Wednesday, March 16, 2005

Bolivia’s Uprisings: “It’s the Oil Stupid”

Here’s the latest.

President Carlos Mesa – who threw Bolivia into a political crisis ten days ago with a threat to resign and then decided not to – has come up with a new strategy to escape the Presidency early. He has proposed that national elections be moved up by two years. He wants Bolivia to elect a new President and a new Congress next August instead of in 2007.

Mind you, this isn’t England where that dates for national elections float and get set by the party in power to their best political advantage. In Bolivia, like the US, election dates are set by the Constitution.

Carlos Mesa, one of the nation’s foremost historians on the Presidency, is starting to look like a man looking for an escape hatch as soon as possible.

To be sure, Mesa is in an almost impossible political spot, with pressures coming from his right, his left, and from the powers of multinational corporations, the US Government, the IMF and the World Bank. But he did sign up for the job. He did present himself to the nation as former President Sànchez de Lozada’s running mate and it didn’t take much intelligence to predict that the five-year term would be rough. A leader who once held great respect even among his political adversaries is starting to look, well, sort of flaky.

For now, the Bolivian Congress seems reluctant to approve Mesa’s “get me outta here quick” plan, for both reasons of sober constitutional concern and partisan self-interest.

Let’s not lose sight of the real issue here, however. To borrow a phrase – “It’s About the Oil Stupid”.

Why did the elites of Santa Cruz spark a regional rebellion for political autonomy? Why are the current confrontations between that nation’s right, left, and center so heated that the government itself rests on a precipice? Why is Bolivia in a state of nearly perpetual conflict?

It is all about oil and it nothing unique to Bolivia. Nearly every poor nation on the globe that finds itself wealthy in mineral resources also finds itself in a state of political conflict. In the more extreme cases that means civil war. When you have something of real value to fight about, you start to fight. I wrote about this recently in my report on international oil and gas issues published by the Soros Foundation.

Bolivia sits on a vast treasure of gas and oil. Social movements want to assure that the profits are shared equitably. International oil companies want to pay as little as possible. Bolivia’s oil-wealthy regions want as much control (and local profit) as possible. President Carlos Mesa is stuck in the middle and starting to look weaker and weaker.

Mesa is also starting to look more and more like a President happy to dance to the tune of foreign oil companies, even though he knows better. His tax plan is full of loopholes which will end up getting Bolivia far les than the 50% of all profits that social movements are demanding and that used to be the system here before privatization (see my Blog entry from March 10th).
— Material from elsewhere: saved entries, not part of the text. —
Lemma shifted_iter (m : Z) (n : nat) :
  0 <= m ->
  shifted m n (Nat.iter n shr_1 {| shr_m := m; shr_r := false; shr_s := false |}).
Proof.
  intros Hm. induction n as [| n IH].
  - exists 0. simpl. repeat split; try lia.
  - rewrite Nat.iter_succ. unfold shifted in *.
    destruct IH as (rem & (Hrem & Heq & Hq) & Hr & Hs).
    destruct (Nat.iter n shr_1 _) as [q r s]. cbn [shr_m shr_r shr_s] in *.
    rewrite shr_1_nonneg by exact Hq. cbn [shr_m shr_r shr_s].
    rewrite Nat2Z.inj_succ, Z.pow_succ_r by lia.
    set (P := 2 ^ Z.of_nat n) in *.
    assert (HP : 0 < P) by (apply Z.pow_pos_nonneg; lia).
    pose proof (Z.div_mod q 2 ltac:(lia)) as Hdm.
    pose proof (Z.mod_pos_bound q 2 ltac:(lia)) as Hb.
    rewrite Zmod_odd in Hdm, Hb.
    exists (rem + (if Z.odd q then 1 else 0) * P).
    assert (0 <= q / 2) by (apply Z.div_pos; lia).
    assert (Hsticky : r || s = negb (rem =? 0)).
    { destruct r; symmetry in Hr;
        [apply Z.leb_le in Hr | apply Z.leb_gt in Hr];
        (destruct s; symmetry in Hs;
         [apply negb_true_iff, Z.eqb_neq in Hs
         | apply negb_false_iff, Z.eqb_eq in Hs]);
        cbn [orb]; symmetry;
        (apply negb_true_iff, Z.eqb_neq || apply negb_false_iff, Z.eqb_eq);
        lia. }
    rewrite Hsticky.
    destruct (Z.odd q) eqn:Hodd.
    + split; [split; [nia | split; [nia | lia]] |]. split.
      * symmetry. apply Z.leb_le. nia.
      * f_equal. destruct (Z.eqb_spec rem 0); symmetry.
        -- apply Z.eqb_eq. nia.
        -- apply Z.eqb_neq. nia.
    + split; [split; [nia | split; [nia | lia]] |]. split.
      * symmetry. apply Z.leb_gt. nia.
      * f_equal. destruct (Z.eqb_spec rem 0); symmetry.
        -- apply Z.eqb_eq. nia.
        -- apply Z.eqb_neq. nia.
Qed.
Foreign companies are singing that old familiar song, tax us more and we will leave the country. Mesa knows there is a lot of crying wolf going on. Here is what he told me when I interviewed him about the issue when he was still Vice President:

The great alibi, the great argument of the multinational corporations is legal security. The moment that you change your tax rules you are changing the rules of the game that establish the possibility that those companies will come and invest in Bolivia. With another set of rules that isn’t predictable, they say, “We wouldn’t have risked coming here. This would demonstrate tat this isn’t a serious country and would send a signal – Don’t come and invest in Bolivia because they say one thing and do another.
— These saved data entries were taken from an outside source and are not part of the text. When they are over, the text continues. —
(** * Collatz window/funnel certificate toolchain: a shallow embedding

    The Python sources under [tools/certificate] are embedded as Rocq
    functions: [windows.py] (pattern enumeration, congruence solving,
    residue projection), [funnels.py] (funnel search) and [validator.py]
    (window re-check and summary).  Python's unbounded [int] is [Z],
    [Fraction] is the canonical rational type [Qc], [set[int]] is
    [gset Z], and a raised exception is the [Raise] branch of [res]. *)

From Stdlib Require Import ZArith Zcong Znumtheory QArith Qcanon Qround Sorted Lia.
From stdpp Require Import base list gmap.

#[local] Open Scope Z_scope.

(** ** Exceptions and the result monad *)

(** The explicit per-row checks of [validate_windows], in source order. *)
Inductive row_check : Type :=
| ResidueEven
| ExactModulusMismatch
| LengthMismatch
| CongruenceFailed (step : Z)
| CumulativeKMismatch
| ANotBelowOne
| AffineMismatch
| N0Mismatch.

(** The explicit per-row checks of [validate_funnels]. *)
Inductive funnel_check : Type :=
| ZeroLengthNotWindow
| HitsWindowEarly (depth : Z)
| MissesWindow.

Inductive exn : Type :=
| NegativeShiftCount               (* ValueError raised by [<<] *)
| NotInvertible                    (* ValueError raised by 3-argument [pow] *)
| ZeroModulus                      (* ValueError: pow() 3rd argument cannot be 0 *)
| ZeroDivision                     (* ZeroDivisionError *)
| EmptyMax                         (* ValueError: max() arg is an empty sequence *)
| FunnelDepthExceeded (residue : Z) (* RuntimeError of [funnel_lengths] *)
| RowInvalid (idx : Z) (why : row_check) (* ValueError("Row idx: ...") *)
| FunnelRowInvalid (idx : Z) (why : funnel_check).

Inductive res (A : Type) : Type :=
| Ok (a : A)
| Raise (e : exn).
Arguments Ok {A} a.
Arguments Raise {A} e.

(** Sequencing: the first exception raised aborts the computation.  The
    [x ← m; k] notation is stdpp's. *)
#[global] Instance res_bind : MBind res := fun A B k m =>
  match m with
  | Ok a => k a
  | Raise e => Raise e
  end.

(** ** Python integer primitives *)

(** [a << n]: a negative shift count raises [ValueError]. *)
Definition py_shl (a n : Z) : res Z :=
  if n <? 0 then Raise NegativeShiftCount else Ok (Z.shiftl a n).

(** [pow(base, e, modulus)] for the positive moduli of this program.  With
    [e < 0] Python inverts [base] modulo [modulus] (raising when it is not
    invertible) and raises the inverse to [-e]; the result is reduced into
    [[0, modulus)]. *)
Definition py_pow_mod (base e modulus : Z) : res Z :=
  if modulus =? 0 then Raise ZeroModulus
  else if e <? 0 then
    if Z.gcd base modulus =? 1
    then Ok ((Z.invmod base modulus ^ (- e)) mod modulus)
    else Raise NotInvertible
  else Ok ((base ^ e) mod modulus).

(** [int.bit_length()]. *)
Definition bit_length (x : Z) : Z :=
  if x =? 0 then 0 else Z.log2 (Z.abs x) + 1.

(** [range(lo, hi)] as a list. *)
Definition py_range (lo hi : Z) : list Z := seqZ lo (hi - lo).

(** [range(lo, hi, step)] for a positive [step]. *)
Definition py_range_step (lo hi step : Z) : list Z :=
  (fun i => lo + step * i) <$> seqZ 0 ((hi - lo + step - 1) / step).

(** [sum] of a list of integers. *)
Definition sumZ (l : list Z) : Z := foldr Z.add 0 l.

(** ** Exact rationals: [fractions.Fraction]

    A [Fraction] is kept in lowest terms with a positive denominator and
    compared structurally; [Qc] is exactly that. *)

Definition Qc_of_Z (n : Z) : Qc := Q2Qc (inject_Z n).

(** [Fraction(n, d)] on two integers. *)
Definition Fraction (n d : Z) : res Qc :=
  if d =? 0 then Raise ZeroDivision else Ok (Qc_of_Z n / Qc_of_Z d)%Qc.

(** [Fraction(x, y)] on two fractions, that is [x / y]. *)
Definition Fraction_div (x y : Qc) : res Qc :=
  if Qc_eq_dec y 0%Qc then Raise ZeroDivision else Ok (x / y)%Qc.

Definition Qc_ltb (x y : Qc) : bool :=
  match (x ?= y)%Qc with Lt => true | _ => false end.

Definition Qc_leb (x y : Qc) : bool := negb (Qc_ltb y x).

Definition Qc_eqb (x y : Qc) : bool :=
  if Qc_eq_dec x y then true else false.

(** [math.ceil] of a [Fraction]: [-(-numerator // denominator)]. *)
Definition ceil_fraction (q : Qc) : Z :=
  - ((- Qnum (this q)) / Z.pos (Qden (this q))).

(** [max] of a list of fractions; the first maximal element is kept. *)
Definition py_max (l : list Qc) : res Qc :=
  match l with
  | [] => Raise EmptyMax
  | x :: xs => Ok (fold_left (fun m y => if Qc_ltb m y then y else m) xs x)
  end.

(** ** config.py *)

Module Config.

Record CertificateConfig : Type := {
  modulus_power : Z;
  max_window_length : Z;
  max_valuation : Z;
  delta_k : Z;
  funnel_depth : Z
}.

(** The [modulus] property: [1 << self.modulus_power]. *)
Definition modulus (c : CertificateConfig) : res Z :=
  py_shl 1 (modulus_power c).

End Config.

(** ** windows.py *)

Module Windows.

Record WindowRecord : Type := {
  residue : Z;
  exact_residue : Z;
  j : Z;
  K : Z;
  pattern : list Z;
  A : Qc;
  B : Qc;
  N0 : Qc
}.

(** The nested generator [backtrack] of [enumerate_patterns].  [slots]
    counts down by one at every recursive call and the recursion stops at
    [slots == 1], so it is the structural argument.  [slots = 0] is not
    reached from a [length] of at least 1, the only lengths the generator
    asks for (for [length <= 0] the Python recursion never meets
    [slots == 1]: it yields nothing, or exhausts the recursion limit). *)
Fixpoint backtrack (max_part : Z) (slots : nat) (prefix : list Z)
    (remaining : Z) : list (list Z) :=
  match slots with
  | O => []
  | S O =>
      if (1 <=? remaining) && (remaining <=? max_part)
      then [prefix ++ [remaining]] else []
  | S slots' =>
      let min_part :=
        Z.max 1 (remaining - max_part * (Z.of_nat slots - 1)) in
      let max_part_allowed :=
        Z.min max_part (remaining - (Z.of_nat slots - 1)) in
      part ← py_range min_part (max_part_allowed + 1);
      backtrack max_part slots' (prefix ++ [part]) (remaining - part)
  end.

Definition enumerate_patterns (length total max_part : Z) : list (list Z) :=
  if length =? 1 then
    if (1 <=? total) && (total <=? max_part) then [[total]] else []
  else backtrack max_part (Z.to_nat length) [] total.

(** One iteration of the [for] loop of [solve_residue]; the state is
    [(K_t, c_t, r_mod)] and [idx] is the 0-based position. *)
Definition solve_step (st : Z * Z * Z) (idx s_val : Z) : res (Z * Z * Z) :=
  let '(K_t, c_t, _) := st in
  let K_next := K_t + s_val in
  modulus ← py_shl 1 (K_next + 1);
  two_K_t ← py_shl 1 K_t;
  two_K_next ← py_shl 1 K_next;
  let rhs := (- (3 * c_t + two_K_t) + two_K_next) mod modulus in
  inv ← py_pow_mod 3 (- (idx + 1)) modulus;
  let r_mod := (inv * rhs) mod modulus in
  Ok (K_next, 3 * c_t + two_K_t, r_mod).

Fixpoint solve_loop (idx : Z) (pattern : list Z) (st : Z * Z * Z)
  : res (Z * Z * Z) :=
  match pattern with
  | [] => Ok st
  | s_val :: rest =>
      st' ← solve_step st idx s_val;
      solve_loop (idx + 1) rest st'
  end.

Definition solve_residue (pattern : list Z) : res (Z * Z) :=
  st ← solve_loop 0 pattern (0, 0, 0);
  let '(K_t, _, r_mod) := st in
  Ok (r_mod, K_t).

(** The second loop of [record_from_pattern], accumulating [(c_j, K_t)]. *)
Fixpoint offset_loop (pattern : list Z) (st : Z * Z) : res (Z * Z) :=
  match pattern with
  | [] => Ok st
  | s_val :: rest =>
      let '(c_j, K_t) := st in
      two_K_t ← py_shl 1 K_t;
      offset_loop rest (3 * c_j + two_K_t, K_t + s_val)
  end.

(** [None] inside [Ok] is Python's [return None]. *)
Definition record_from_pattern (pattern : list Z)
  : res (option WindowRecord) :=
  rK ← solve_residue pattern;
  let '(r_mod, K) := rK in
  let j := Z.of_nat (length pattern) in
  let three_pow := 3 ^ j in
  two_pow ← py_shl 1 K;
  if three_pow >=? two_pow then Ok None
  else
    cK ← offset_loop pattern (0, 0);
    let c_j := cK.1 in
    A ← Fraction three_pow two_pow;
    B ← Fraction c_j two_pow;
    N0 ← Fraction_div B (1 - A)%Qc;
    let residue := r_mod in
    Ok (Some {| residue := residue; exact_residue := r_mod; j := j; K := K;
                pattern := pattern; A := A; B := B; N0 := N0 |}).

(** The record rebuilt with another [residue], all other fields copied. *)
Definition with_residue (record : WindowRecord) (r : Z) : WindowRecord :=
  {| residue := r;
     exact_residue := exact_residue record;
     j := j record;
     K := K record;
     pattern := pattern record;
     A := A record;
     B := B record;
     N0 := N0 record |}.

Definition project_residues (record : WindowRecord) (modulus_power : Z)
  : res (list WindowRecord) :=
  modulus ← py_shl 1 modulus_power;
  window_modulus ← py_shl 1 (K record + 1);
  if window_modulus >=? modulus then
    Ok [with_residue record (residue record mod modulus)]
  else
    let stride := window_modulus in
    copies ← py_shl 1 (modulus_power - (K record + 1));
    Ok (offset ← py_range 0 copies;
        let candidate := residue record + offset * stride in
        if candidate mod 2 =? 1
        then [with_residue record (candidate mod modulus)]
        else []).

(** [records.sort(key=lambda rec: rec.residue)]: the ascending sort by
    residue; [list.sort] is stable by the language definition, so records
    with equal keys keep their order. *)
Fixpoint insert_by_residue (x : WindowRecord) (l : list WindowRecord)
  : list WindowRecord :=
  match l with
  | [] => [x]
  | y :: l' =>
      if residue x <=? residue y then x :: l
      else y :: insert_by_residue x l'
  end.

Definition sort_by_residue (l : list WindowRecord) : list WindowRecord :=
  foldr insert_by_residue [] l.

(** The patterns visited by the three nested loops of [generate_windows],
    in order.  [k_min_of j] stands for [math.ceil(j * math.log2(3))], a
    floating-point expression that is left abstract. *)
Definition visited_patterns (k_min_of : Z -> Z) (config : Config.CertificateConfig)
  : list (list Z) :=
  j ← py_range 1 (Config.max_window_length config + 1);
  let k_min := k_min_of j in
  K ← py_range k_min (k_min + Config.delta_k config + 1);
  enumerate_patterns j K (Config.max_valuation config).

(** The body of the innermost loop, threaded over the visited patterns. *)
Fixpoint extend_records (modulus_power : Z) (patterns : list (list Z))
    (records : list WindowRecord) : res (list WindowRecord) :=
  match patterns with
  | [] => Ok records
  | pattern :: rest =>
      base_record ← record_from_pattern pattern;
      match base_record with
      | None => extend_records modulus_power rest records
      | Some base =>
          projected ← project_residues base modulus_power;
          extend_records modulus_power rest (records ++ projected)
      end
  end.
As anyone who has ever taken Economics 101 knows, how much you can charge a company in taxes before they decide it is not worth their investment is not an ideological question, it is a math problem. The companies want a complex taxing system that only a half dozen people in the nation will understand and that will end up passing off taxes to Bolivian consumers and coming up well short of a real 50/50 split.

Are social movements here misguided in taking such an extreme stand in their demand for a gas bill that delivers a real 50/50 instead of a fake one? I don’t think so. The long-term sale of gas and oil is critical to Bolivia’s future and people know it. Do I wish that the social movements could find a less-destructive way to press their demand than blocking roads and letting millions of dollars in crops rot in transit? Yes I do, but what that would be that would actually have power is unclear.

Is Bolivia politically unstable right now? Very much so. But keep in mind that political instability is often the road from one kind of stability to another. The US was nostalgically stable in the 1950s, based of course on racial segregation, grossly unequal treatment of women and little questioning of corporate practices. Bolivia’s relative political stability in the 1990s was based on a small and wealthy elite controlling the future of a large majority of poor. Starting with the water revolt in 2000, Bolivia has been renegotiating that power relationship issue-by-issue, uprising-by-uprising. The end game is afoot on gas and the road ahead is unclear.